Luana sliced a tomato in two and the knife hit the board hard, as if it could go right through.
TWENTY-ONE
After our last day at school, I came home the next morning so drunk that I felt sober. For one night, we forgot that the exams were still ahead of us. The gang had ended up at Rodrigo’s cousin’s house up in Santa Teresa, an old mansion with a swimming pool. On the terrace we heard gunshots from the favela nearby, then saw the sun rise over the city. Rodrigo, Gabriel, and Carlito dive-bombed into the pool in their underwear, screaming, and the girls were laughing, and lights were pinging on all over the city.
Back at home, long past waking-up time, I opened my bedroom window to let in the air and lay back in bed. I hadn’t even said hello to Luana and Rita in the kitchen—too drunk and tired. But then there was a knock at my bedroom door.
“Come in.”
She was in her white uniform, her feet in white rubber flip-flops. Her face a caramel blur because I wasn’t wearing my glasses.
“Good morning,” I said, pulling the sheets up around me, just in case Rita suddenly showed up, but then I heard the vacuum cleaner turn on at the other end of the flat and relaxed.

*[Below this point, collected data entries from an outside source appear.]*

(** ** The steps *)
Lemma fresh_check d job : bool_decide (receipts d !! job = None) &&
  bool_decide (map_Forall (fun _ r => current_job_id (snapshot r) <> job) (tasks d)) = true -> fresh_job d job.
Proof. rewrite andb_true_iff, !bool_decide_eq_true. intros [H1 H2]. split; [done|]. intros id r Hr. apply (H2 id r Hr). Qed.
Definition answer_fits_b (d : Db) (q : AtomicInputUpdate) : bool :=
  match tasks d !! up_task_id q with
  | Some r => match state (snapshot r) with
              | InputRequired round => let u := apply_responses round (up_responses q) in
                  is_ok (validate_len (if complete u then responses_len (omap response (exchanges (updated_round u)))
                           else exchanges_len (as_pairs (exchanges (updated_round u)))) MAX_TASK_INPUT_BYTES)
              | _ => true
              end
  | None => true
  end.
Lemma answer_check d q : answer_fits_b d q = true ->
  forall r round, tasks d !! up_task_id q = Some r -> state (snapshot r) = InputRequired round -> answer_fits round (up_responses q).
Proof.
  unfold answer_fits_b. intros Hc r round Hr Hs. rewrite Hr, Hs in Hc. unfold answer_fits, fits. cbv zeta in Hc.
  destruct (complete _); by destruct (validate_len _ _) as [[]|].
Qed.
Lemma asked_check round gen : validate_restored_state (InputRequired round) = Ok tt -> (number round =? gen) &&
  bool_decide (map_Forall (fun _ e => is_pending e = true) (exchanges round)) = true -> asked_round round gen.
Proof.
  rewrite andb_true_iff, bool_decide_eq_true, Z.eqb_eq. intros Hv [Hn Hp]. by split.
Qed.
Lemma demo_step1 : step demo_protector 2000 empty_db d1.
Proof.
  destruct (after_ok (create_atomic demo_protector demo_create (read_at 2000)) empty_db) as [o Ho]; [vm_compute; reflexivity|].
  eapply (step_create _ _ _ demo_create (read_at 2000)); [done | exact Ho | vm_compute; reflexivity | apply fresh_check; vm_compute; reflexivity | vm_compute; reflexivity].
Qed.
Lemma demo_step2 : step demo_protector 3000 d1 d2.
Proof.
  destruct (after_ok (claim_execution demo_protector (demo_claim 1 101) (read_at 3000)) d1) as [o Ho]; [vm_compute; reflexivity|].
  by eapply (step_claim _ _ _ (demo_claim 1 101) (read_at 3000)).
Qed.
Lemma demo_asked : asked_round demo_round 1.
Proof. apply asked_check; vm_compute; reflexivity. Qed.
Lemma demo_step3 : step demo_protector 4000 d2 d3.
Proof.
  destruct (after_ok (require_input demo_protector (demo_fence 1 1 3000 101) demo_round (read_at 4000)) d2) as [o Ho]; [vm_compute; reflexivity|].
  eapply (step_require _ _ _ (demo_fence 1 1 3000 101) demo_round (read_at 4000)); [done | exact Ho | apply demo_asked].
Qed.
Lemma demo_update_step t v rs d : is_ok (update_input_atomic demo_protector (demo_answer v rs) (read_at t) d) = true ->
  is_ok (InputResponses_new rs) = true ->
  bool_decide (receipts d !! 102 = None) && bool_decide (map_Forall (fun _ r => current_job_id (snapshot r) <> 102) (tasks d)) = true ->
  answer_fits_b d (demo_answer v rs) = true ->
  step demo_protector t d (after (update_input_atomic demo_protector (demo_answer v rs) (read_at t)) d).
Proof.
  intros [o Ho]%after_ok Hrs Hf Hfit. eapply (step_update _ _ _ (demo_answer v rs) (read_at t)); try done.
  - apply is_ok_ok in Hrs as [rs' Hrs]. apply responses_new_ok in Hrs as [_ Hrs]. exact Hrs.
  - by apply fresh_check.
  - by apply answer_check.
Qed.
Lemma demo_step4 : step demo_protector 5000 d3 d4.
Proof. apply demo_update_step; vm_compute; reflexivity. Qed.
Lemma demo_step5 : step demo_protector 6000 d4 d5.
Proof. apply demo_update_step; vm_compute; reflexivity. Qed.
Lemma demo_step6 : step demo_protector 7000 d5 d6.
Proof.
  destruct (after_ok (claim_execution demo_protector (demo_claim 2 102) (read_at 7000)) d5) as [o Ho]; [vm_compute; reflexivity|].
  by eapply (step_claim _ _ _ (demo_claim 2 102) (read_at 7000)).
Qed.
Lemma demo_step7 : step demo_protector 8000 d6 d7.
Proof.
  destruct (after_ok (settle_execution demo_protector (demo_fence 2 4 7000 102) (SettleCompleted demo_result) (read_at 8000)) d6) as [o Ho]; [vm_compute; reflexivity|].
  by eapply (step_settle _ _ _ (demo_fence 2 4 7000 102) (SettleCompleted demo_result) (read_at 8000)).
Qed.
Lemma reach1 : rtc (any_step demo_protector) empty_db d1.
Proof. eapply rtc_once. eexists. apply demo_step1. Qed.
Lemma reach3 : rtc (any_step demo_protector) d1 d3.
Proof. eapply rtc_l; [eexists; apply demo_step2|]. eapply rtc_once. eexists. apply demo_step3. Qed.
Lemma reach5 : rtc (any_step demo_protector) empty_db d5.
Proof.
  etrans; [apply reach1|]. etrans; [apply reach3|]. eapply rtc_l; [eexists; apply demo_step4|]. eapply rtc_once. eexists. apply demo_step5.
Qed.
Lemma reach7 : rtc (any_step demo_protector) empty_db d7.
Proof. etrans; [apply reach5|]. eapply rtc_l; [eexists; apply demo_step6|]. eapply rtc_once. eexists. apply demo_step7. Qed.
(** ** Healthy stores *)
Definition health_check (d : Db) (R : Readings) : bool :=
  bool_decide (map_Forall (fun _ r => version (snapshot r) < i64_max /\ updated_at (snapshot r) < now R
    /\ 512 + ex_input (execution r) <= TASK_DOCUMENT_MAX_BYTES) (tasks d))
  && bool_decide (map_Forall (fun _ rc => received_at rc <= processed R) (receipts d))
  && (now R <? time_max) && (received R <=? processed R).
Lemma health_checked d R : health_check d R = true -> documents_fit demo_protector d /\ counters_left d /\ clock_past d (now R) /\ now R < time_max /\
  receipts_past d (processed R) /\ received R <= processed R.
Proof.
  unfold health_check. rewrite !andb_true_iff, !bool_decide_eq_true. intros [[[H1 H2] H3] H4].
  repeat split; [|intros id r Hr; by apply (H1 id r Hr).. | lia | intros job rc Hrc; by apply (H2 job rc Hrc) | lia].
  intros id r Hr n _ _. destruct (H1 id r Hr) as (_ & _ & Hd). unfold document_fits, validate_len. simpl.
  unfold guard_err. by rewrite (proj2 (Z.ltb_ge _ _) Hd).
Qed.
Lemma demo_healthy d R : rtc (any_step demo_protector) empty_db d -> health_check d R = true -> healthy demo_protector d R.
Proof.
  intros Hr (H0 & H1 & H2 & H3 & H4 & H5)%health_checked. split; try done. by apply (steps_ok _ _ _ Hr), empty_ok.
Qed.
Lemma row_check d id (f : TaskRecord -> bool) : match tasks d !! id with Some r => f r | None => false end = true ->
  exists r, tasks d !! id = Some r /\ f r = true.
Proof. destruct (tasks d !! id); [eauto | done]. Qed.
Lemma outcome_check {A} (m : Txn A) d (f : A -> bool) : match m d with Ok (o, _) => f o | Err _ => false end = true ->
  exists o, m d = Ok (o, after m d) /\ f o = true.
Proof. unfold after. destruct (m d) as [[o d']|]; [eauto | done]. Qed.
Definition is_created (o : CreateOutcome) : bool := match o with Created s => task_id s =? 1 | _ => false end.
Definition is_leased (o : ClaimOutcome) : bool := match o with Leased _ => true | _ => false end.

Luana closed the door behind her. “Did you have fun?”
“Yes. School’s over.”
“Good for you. I need to talk to you.”
“Come here.”
She walked over to my bed and sat down on it, and I wrapped my arms around her, feeling for her breasts, searching for her neck with my lips. She winced. I probably smelled bad.
“My period hasn’t come.”
My lips stopped searching and went numb. “What? In how long?”
“It should have come four weeks ago.”
“How can that be?”
“You’re the doctor—you tell me.”
“You haven’t done a test, though?”
“I can feel it.” She put her hands on her stomach. “I can feel that it’s there. I don’t know how.”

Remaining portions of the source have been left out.